Now, someday somebody’s going to pick up a wheel like that and they’re going to say, “This was a mystic symbol which was used” — they find this old universe floating around and you just explode a few pieces of it or something of this sort, and uh… it’s still got pieces floating around in little chunks of space that sort of drift around. And you’ll… probably somebody is still trying to argue with somebody else that we ought to go back and remove these navigational menaces, in case anybody started thinking in terms of ‘You use force in order to create objects, which you then rule, and the best way to do it is to create objects out of live, living, thinking beings’. And anybody starts on that line, why, he is in bad shape. But somebody will be explaining why somebody might get going again on this thing.
On anything, when you see the vector go down anywhere on these wheels, when you see that vector go down — rocks and shoals. On this lower portion, from force down, when you see that vector turn around, you’re going to wind up with Succumb, Effect, Irresponsibility, Have Not, I Am Not, I Know Not. When you turn the vector around and start to use force on the preclear, he winds up at Succumb, I Am Not and so forth. Of course, it’s a little bit different using force on him than simply using a postulate on him. You say, “All right, let’s go through this and let’s be still about this whole thing. All right, let’s take it easy now.” You’re not using force; you’re appealing to his reason. He knows you’re not going to take a gun to him.
But at first he’s only quivering because he’s afraid you will take a gun to him — so much force has been employed against him.
And the road out there is the road through energy. And I marked ‘force’ up here, not because we ought to call it force, but simply to point up that a force is a railroad tie across the track, and one which must be removed from the track of the preclear, because it’s a dividing line.

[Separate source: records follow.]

(* ===== verification/StreamCallbacks.v ===== *)
(** * What the callbacks of the market-data stream do to the user's state

    The stream of [MarketDataStream.v] is parameterised by the user's callbacks.
    Running it with callbacks that only log the events, and then applying the
    user's callbacks to the log, is the same as running it with them; and the
    messages in the log are those that gRPC read, in order. *)

From S2P Require Import Prelude StdStrings ErrorResult StreamCommon MarketData MarketDataStream StreamInvariant StreamHistory StreamStopping StreamTheorems.
From stdpp Require Import base numbers list strings gmap.
From Stdlib Require Import ZArith Lia.

#[local] Open Scope Z_scope.

(** ** Interpreting the log *)

Section Interpret.
Context `{GrpcCodes}.
Context {Resp W : Type}.
Context (deliver : Resp -> W -> W).
Context (on_state : option (StreamState -> option Error -> W -> W)).
Context (opts : StreamOptions).
Implicit Types (s : @Sys Resp (list (event Resp))) (l : @label Resp).

(** The callback that an event is, applied to the user's state. *)
Definition callback (w : W) (e : event Resp) : W :=
  match e with
  | Notified st err => notify on_state st err w
  | Delivered r => deliver r w
  end.

Definition interpret_log (w : W) (log : list (event Resp)) : W := foldl callback w log.

#[local] Arguments interpret_log : simpl never.

Definition interpret (w : W) s : @Sys Resp W :=
  MkSys (mem s) (joinable s) (worker s) (attempt s) (owner s) (reader s) (writer s)
    (call s) (next_session s) (interpret_log w (world s)).

Abbreviation log_step := (step log_data (Some log_state) opts).
Abbreviation log_run := (run log_data (Some log_state) opts).

Lemma interpret_state w st e log :
  interpret_log w (log_state st e log) = notify on_state st e (interpret_log w log).
Proof. unfold interpret_log, log_state. by rewrite foldl_app. Qed.
Lemma interpret_data w r log :
  interpret_log w (log_data r log) = deliver r (interpret_log w log).
Proof. unfold interpret_log, log_data. by rewrite foldl_app. Qed.

(** Each step of the stream makes the same calls on both states. *)
Lemma step_interpret w l s :
  step deliver on_state opts l (interpret w s)
  = (r ← log_step l s; mret (fmap (M := option) (interpret w) r)).
Proof.
  destruct l as [| |r b| | | | |res|ok|st]; cbn [step].
  - cbn. destruct (owner s); try done. cbn. unfold start. cbn. by destruct (joinable s).
  - cbn. destruct (owner s); try done. unfold stop_locked. cbn.
    by destruct (match ctx (mem s) with
                 | Some n => TryCancel (call s) n | None => mret (call s) end).
  - unfold send. cbn. destruct (stopping (mem s)); [done|].
    destruct (track _ _ _); [|done]. cbn. case_match; [|done].
    by destruct (maybe_write_locked _ _) as [[]|].
  - unfold owner_step. cbn. destruct (owner s) as [|rl j|[]]; try done.
    + by destruct (release_hold _ _).
    + by destruct (worker s).
  - unfold worker_step. cbn. destruct (worker s) eqn:Ew; cbn; try done; try by case_match.
    + unfold with_worker, with_world, interpret. cbn. by rewrite interpret_state.
    + unfold run_once_enter. cbn. by destruct (stopping _).
    + by destruct (Begin _).
    + unfold run_once_publish. cbn. destruct (done _); [done|].
      destruct (_ && _); [done|]. by destruct (maybe_write_locked _ _) as [[]|].
    + destruct (session <$> call s) as [n|]; [|done]. cbn. by destruct (RemoveHold (call s) n).
    + destruct (done _); [|done]. unfold run_once_return. cbn. by destruct (destroy _).
    + unfold report. cbn. destruct (reconnect opts).
      * destruct (backoff_delay _ _); [|done]. cbn. destruct (checked _ _); [|done].
        cbn. unfold with_worker, with_world, with_attempt, interpret. cbn.
        by rewrite interpret_state.
      * cbn. unfold with_worker, with_world, with_attempt, interpret. cbn.
        by rewrite interpret_state.
    + unfold with_worker, with_world, interpret. cbn. by rewrite interpret_state.
  - unfold reader_step. cbn. destruct (reader s) as [|r|first r| | |rl]; cbn; try done.
    + unfold with_reader, with_world, interpret. cbn.
      destruct first; by rewrite interpret_data, ?interpret_state.
    + destruct (call s); [|done]. by destruct (StartRead _ _).
    + by destruct (release_hold _ _).
  - unfold writer_step. cbn. destruct (writer s) as [| | |rl]; cbn; try done.
    + by destruct (maybe_write_locked _ _) as [[]|].
    + by destruct (release_hold _ _).
  - unfold read_done. cbn. destruct (call s), (reader s); try done. by destruct (reading _).
  - unfold write_done. cbn. destruct (call s), (writer s); try done. by destruct (writing _).
  - unfold on_done. cbn. destruct (call s), (reader s), (writer s); try done.
    by destruct (_ && _).
Qed.

Lemma run_interpret w trace s :
  run deliver on_state opts (interpret w s) trace
  = (s' ← log_run s trace; mret (interpret w s')).
Proof.
  revert s. induction trace as [|l trace IH]; intros s; cbn [run]; [done|].
  rewrite step_interpret. destruct (log_step l s) as [[s1|]|]; [| |done].
  - apply IH.
  - apply IH.
Qed.

(** ** The messages read *)

(** The messages of the executed [LReadDone] actions, in order. *)
Fixpoint received s (trace : list (@label Resp)) : list Resp :=
  match trace with
  | [] => []
  | l :: trace' =>
      match log_step l s with
      | Val (Some s') =>
          match l with LReadDone (Some r) => r :: received s' trace' | _ => received s' trace' end
      | _ => received s trace'
      end
  end.

(** The message that the reader holds, not delivered yet. *)
Definition in_reader (rd : @Reader Resp) : list Resp :=
  match rd with ReadResponse r | ReadNotify _ r => [r] | _ => [] end.

Definition taken s : list Resp := deliveries (world s) ++ in_reader (reader s).

Lemma step_taken l s s' :
  log_step l s = Val (Some s') ->
  taken s' = taken s ++ match l with LReadDone (Some r) => [r] | _ => [] end.
Proof.
  intros E. unfold taken. rewrite <- ?app_assoc.
  destruct l; cbn [step] in E; unfold_step E;
    unfold start, owner_step, stop_locked, send in E; step_cases E; injection E as <-;
    repeat case_match; simplify_eq; cbn;
    rewrite ?deliveries_data, ?deliveries_state, ?app_nil_r; try congruence.
  by rewrite Heqr, app_nil_r.
Qed.

Lemma run_taken trace s s' :
  log_run s trace = Val s' -> taken s' = taken s ++ received s trace.
Proof.
  revert s. induction trace as [|l trace IH]; intros s E; cbn [run received] in *.
  { injection E as <-. by rewrite app_nil_r. }
  destruct (log_step l s) as [[s1|]|] eqn:Es; [| |done]; cbn in E.
  - rewrite (IH s1 E), (step_taken l s s1 Es), <- app_assoc. f_equal.
    by destruct l as [| | | | | | |[]| |].
  - by rewrite (IH s E).
Qed.
End Interpret.

(** ** Properties *)

Section Properties.
Context `{GrpcCodes}.
Context {Resp W : Type}.

(** The run with the user's callbacks, from the run that logs the events. *)
Lemma run_by_log (deliver : Resp -> W -> W)
    (on_state : option (StreamState -> option Error -> W -> W))
    (opts : StreamOptions) (w : W) (trace : list (@label Resp)) :
  BackoffRange opts -> Z.of_nat (length trace) <= wmax W32 ->
  exists s, run log_data (Some log_state) opts (init []) trace = Val s
    /\ run deliver on_state opts (init w) trace = Val (interpret deliver on_state w s)
    /\ deliveries (world s) ++ in_reader (reader s) = received opts (init []) trace.
Proof.
  intros Hb Hl.
  destruct (reachable log_data (Some log_state) opts [] trace Hb Hl) as (s & E & _ & _).
  exists s. split_and!; [done| |exact (run_taken opts trace (init []) s E)].
  change (init w) with (interpret deliver on_state w (init [])).
  by rewrite run_interpret, E.
Qed.

(** C12. The user's callbacks see every message once.  For all callbacks and any
    interleaving of fewer than 2^31 actions, what the callbacks did to the user's
    state is the fold of the callbacks over one sequence of events: notifications
    that follow the protocol, and messages.  The messages in it, followed by the one
    that the reader may be about to deliver, are exactly those that gRPC read, in
    order; the rest of the stream does not depend on the callbacks. *)
Theorem callbacks_get_every_message (deliver : Resp -> W -> W)
    (on_state : option (StreamState -> option Error -> W -> W))
    (opts : StreamOptions) (w : W) (trace : list (@label Resp)) :
  BackoffRange opts -> Z.of_nat (length trace) <= wmax W32 ->
  exists s log p, run log_data (Some log_state) opts (init []) trace = Val s
    /\ world s = log /\ follows log = Some p
    /\ run deliver on_state opts (init w) trace = Val (interpret deliver on_state w s)
    /\ world (interpret deliver on_state w s) = foldl (callback deliver on_state) w log
    /\ deliveries log ++ in_reader (reader s) = received opts (init []) trace.
Proof.
  intros Hb Hl. destruct (run_by_log deliver on_state opts w trace Hb Hl) as (s & E & Er & Ht).
  assert (Ho : LogOk s) by (apply (run_log opts trace (init []) s); try done; by exists Idle).
  destruct Ho as (p & Hf & _). by exists s, (world s), p.
Qed.
End Properties.

Lemma callbacks_get_every_message_witness :
  exists s, run log_data (Some log_state) default_stream_options (init []) sample_trace = Val s
    /\ run (fun r sum => r + sum)%nat None default_stream_options (init 0%nat) sample_trace
       = Val (interpret (fun r sum => r + sum)%nat None 0%nat s).
Proof.
  destruct (callbacks_get_every_message (fun r sum => r + sum)%nat None
    default_stream_options 0%nat sample_trace) as (s & log & p & E & _ & _ & Er & _).
  - split_and!; vm_compute; discriminate.
  - vm_compute. discriminate.
  - exists s. exact (conj E Er).
Defined.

Now, somebody else could look at that graph, by the way, and he could say, “Now you see, what you do is you’re all those lower things and to get better you start using force. And if you use force that brings you up into a beautiful state of ‘I am’ and ‘Be’ and all that, and therefore the best way to do this is to use force on everybody and accomplish it all by force.” Heil Hitler!
And then, as I said in the book, I heard a rumor lately that Adolf Hitler was dead.
Because the ruse — you’ve got to… you’ve got to be able to handle it and willing to handle it, and willing to buck through it and willing to employ it and find out what it will do. And this is a major point: How do you get a preclear to handle something that falls in the ‘can’t’ category on the machine? You make mock-ups of it and he can handle it. You can use… actually make mock-ups of force till you can handle it.
But control and handling of anything which is the thing which bars the road, is the modus operandi out. It isn’t, at this moment at least, a rocket ride over all of the obstacles. You pick ‘em up and you throw ‘em off the track. Only you don’t — but the preclear does. You just tell him to, and he’ll make it.
Fear of force will keep him depressed. Actually, when a person is able to throw his body around, his fear of force lessens very markedly, and his fear lessens very markedly. Let us ask him, just off-hand.
(to pc) “You feel any attitude shift?” You don’t have to. Do you feel any attitude shift? I mean, as a result of this… of this lifting we were doing?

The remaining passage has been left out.